At the end of January, more than 20 raids took place in Bangkok and other provinces.

The most significant raid took place in Rayong, where a South Korean manufacturer was allegedly caught with unlicensed software products made by Microsoft and the Bangkok-based developer ThaiSoftware Enterprise installed on 64 personal computers. 

Police also raided companies in the construction, design, and manufacturing industries during the first weeks of 2017 and found software developed by seven different software development companies. These raids took place in Pathum Thani, Nakhon Pathom and Samut Prakan provinces.

It is in the best interests of business leaders to ensure their com|panies are using fully licensed, |legal and secure software, police said.

Police project another active year for enforcement of software intellectual property.

Last year, ECD enhanced its enforcement nationwide to support Prime Minister General Prayut Chan-o-cha’s policy “don’t buy, don’t use and don’t sell” products that violate copyrights.

In 2016, ECD raided 268 companies for using illegal software, representing about 10 per cent more raids than conducted in 2015 and illegal software worth Bt503 million. 

The companies caught using illegal software generally create substantial annual revenue figures, the ECD said.
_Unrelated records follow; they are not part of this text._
(* ===== verification/Ifmon.v ===== *)
(** * Interface monitor ([ifmon.go], [ifmon_linux.go], [cmd/gobfd/handlers.go])

    From the bytes of a netlink socket to link events in a bounded channel, and from
    there to the manager.  Parsing of netlink messages and of their attributes is the
    Go standard library's ([syscall.ParseNetlinkMessage] and
    [syscall.ParseNetlinkRouteAttr]); multi-byte fields are little-endian, the native
    order of the daemon's platforms. *)

From stdpp Require Import strings pretty relations.
From S2P Require Import Prelude Hash Packet Fsm Auth Netip NetipParse Jitter Session SessionInv SessionSteps.
From S2P Require Import SessionProps SessionFrame Discriminator Unsolicited Manager ManagerSteps ManagerInv ManagerOps ManagerProps ManagerCalls.

Local Open Scope Z_scope.

Record InterfaceEvent := mkInterfaceEvent { ev_IfName : string; ev_IfIndex : Z; ev_Up : bool }.

Inductive ifmon_error := ErrNetlink | EINVAL | errShortIfInfoMsg | errIfIndexOverflow.

(** ** Netlink messages *)

Definition RTM_NEWLINK : Z := 16.
Definition RTM_DELLINK : Z := 17.
Definition IFLA_IFNAME : Z := 3.
Definition IFF_UP : Z := 0x1.
Definition IFF_RUNNING : Z := 0x40.
Definition NLMSG_HDRLEN : Z := 16.
Definition SizeofIfInfomsg : Z := 16.
Definition SizeofRtAttr : Z := 4.

Record NlMsghdr := mkNlMsghdr { nh_Len : Z; nh_Type : Z; nh_Flags : Z; nh_Seq : Z; nh_Pid : Z }.
Record NetlinkMessage := mkNetlinkMessage { nm_Header : NlMsghdr; nm_Data : list Z }.
Record NetlinkRouteAttr := mkNetlinkRouteAttr { ra_Type : Z; ra_Value : list Z }.

Definition le16_val (b0 b1 : Z) : Z := be16_val b1 b0.
Definition le16_bytes (v : Z) : list Z := [u8 v; u8 (Z.shiftr v 8)].

Definition get_le32 {E} (buf : list Z) (i : nat) : go E Z :=
  match drop i buf with b0 :: b1 :: b2 :: b3 :: _ => Ok (le32_val b0 b1 b2 b3) | _ => Panic end.

Definition get_le16 {E} (buf : list Z) (i : nat) : go E Z :=
  match drop i buf with b0 :: b1 :: _ => Ok (le16_val b0 b1) | _ => Panic end.

(** [nlmAlignOf] and [rtaAlignOf]. *)
Definition align4 (n : Z) : Z := Z.land (n + 3) (Z.lnot 3).

(** The slice from [n] on. *)
Definition from {E} (b : list Z) (n : Z) : go E (list Z) :=
  if (0 <=? n) && (n <=? zlen b) then Ok (drop (Z.to_nat n) b) else Panic.

Definition netlinkMessageHeaderAndData (b : list Z) : go ifmon_error (NlMsghdr * list Z * Z) :=
  len ← get_le32 b 0; type ← get_le16 b 4; flags ← get_le16 b 6; sq ← get_le32 b 8; pid ← get_le32 b 12;
  let l := align4 len in
  if (len <? NLMSG_HDRLEN) || (zlen b <? l) then Err EINVAL else
  dbuf ← from b NLMSG_HDRLEN;
  Ok (mkNlMsghdr len type flags sq pid, dbuf, l).

Fixpoint parse_messages (fuel : nat) (b : list Z) : go ifmon_error (list NetlinkMessage) :=
  if zlen b <? NLMSG_HDRLEN then Ok [] else
  match fuel with
  | O => Panic
  | S fuel =>
      '(h, dbuf, dlen) ← netlinkMessageHeaderAndData b;
      data ← slice dbuf 0 (Z.to_nat (nh_Len h - NLMSG_HDRLEN));
      b ← from b dlen;
      msgs ← parse_messages fuel b;
      Ok (mkNetlinkMessage h data :: msgs)
  end.

Definition ParseNetlinkMessage (b : list Z) : go ifmon_error (list NetlinkMessage) :=
  parse_messages (length b) b.

Definition netlinkRouteAttrAndValue (b : list Z) : go ifmon_error (Z * Z * list Z * Z) :=
  len ← get_le16 b 0; type ← get_le16 b 2;
  if (len <? SizeofRtAttr) || (zlen b <? len) then Err EINVAL else
  vbuf ← from b SizeofRtAttr;
  Ok (len, type, vbuf, align4 len).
In 2016, the companies raided for illegal software averaged annual revenue of more than Bt261 million, it added.

The most raided provinces were Bangkok with 125 cases, Samut Prakan with 30 cases and Chon Buri with 20 cases. 

The unlicensed software found and installed are products of Autodesk, Adobe, PTC, Microsoft, Siemens PLM Software, and ThaiSoftware Enterprise. Some of these products are high-value software, which is installed in fewer PCs but with higher infringement value, police said. 

Police anticipate more raids focused on illegal copies of high-value software.

The raids occurred within a wide range of sectors, the ECD said. In 2016, the most raided industries were construction with 98 raids, manufacturing with 86 raids, architecture/design with 36 raids, distribution companies with 20 raids, and engineering firms with 14 raids. 

The other industries facing raids include advertising, consulting, automotive, retail, video games and software.

The biggest raid of 2016 happened in Samut Sakhon province, where a manufacturing company was caught with unlicensed software installed on 173 PCs worth Bt5 million. The products installed illegally included Microsoft and Autodesk software.

“Using last year’s result as a benchmark, this year ECD plans to further intensify enforcement and reduce software piracy in Thailand,” said ECD spokesman Pol Colonel Winai Wongbuppa.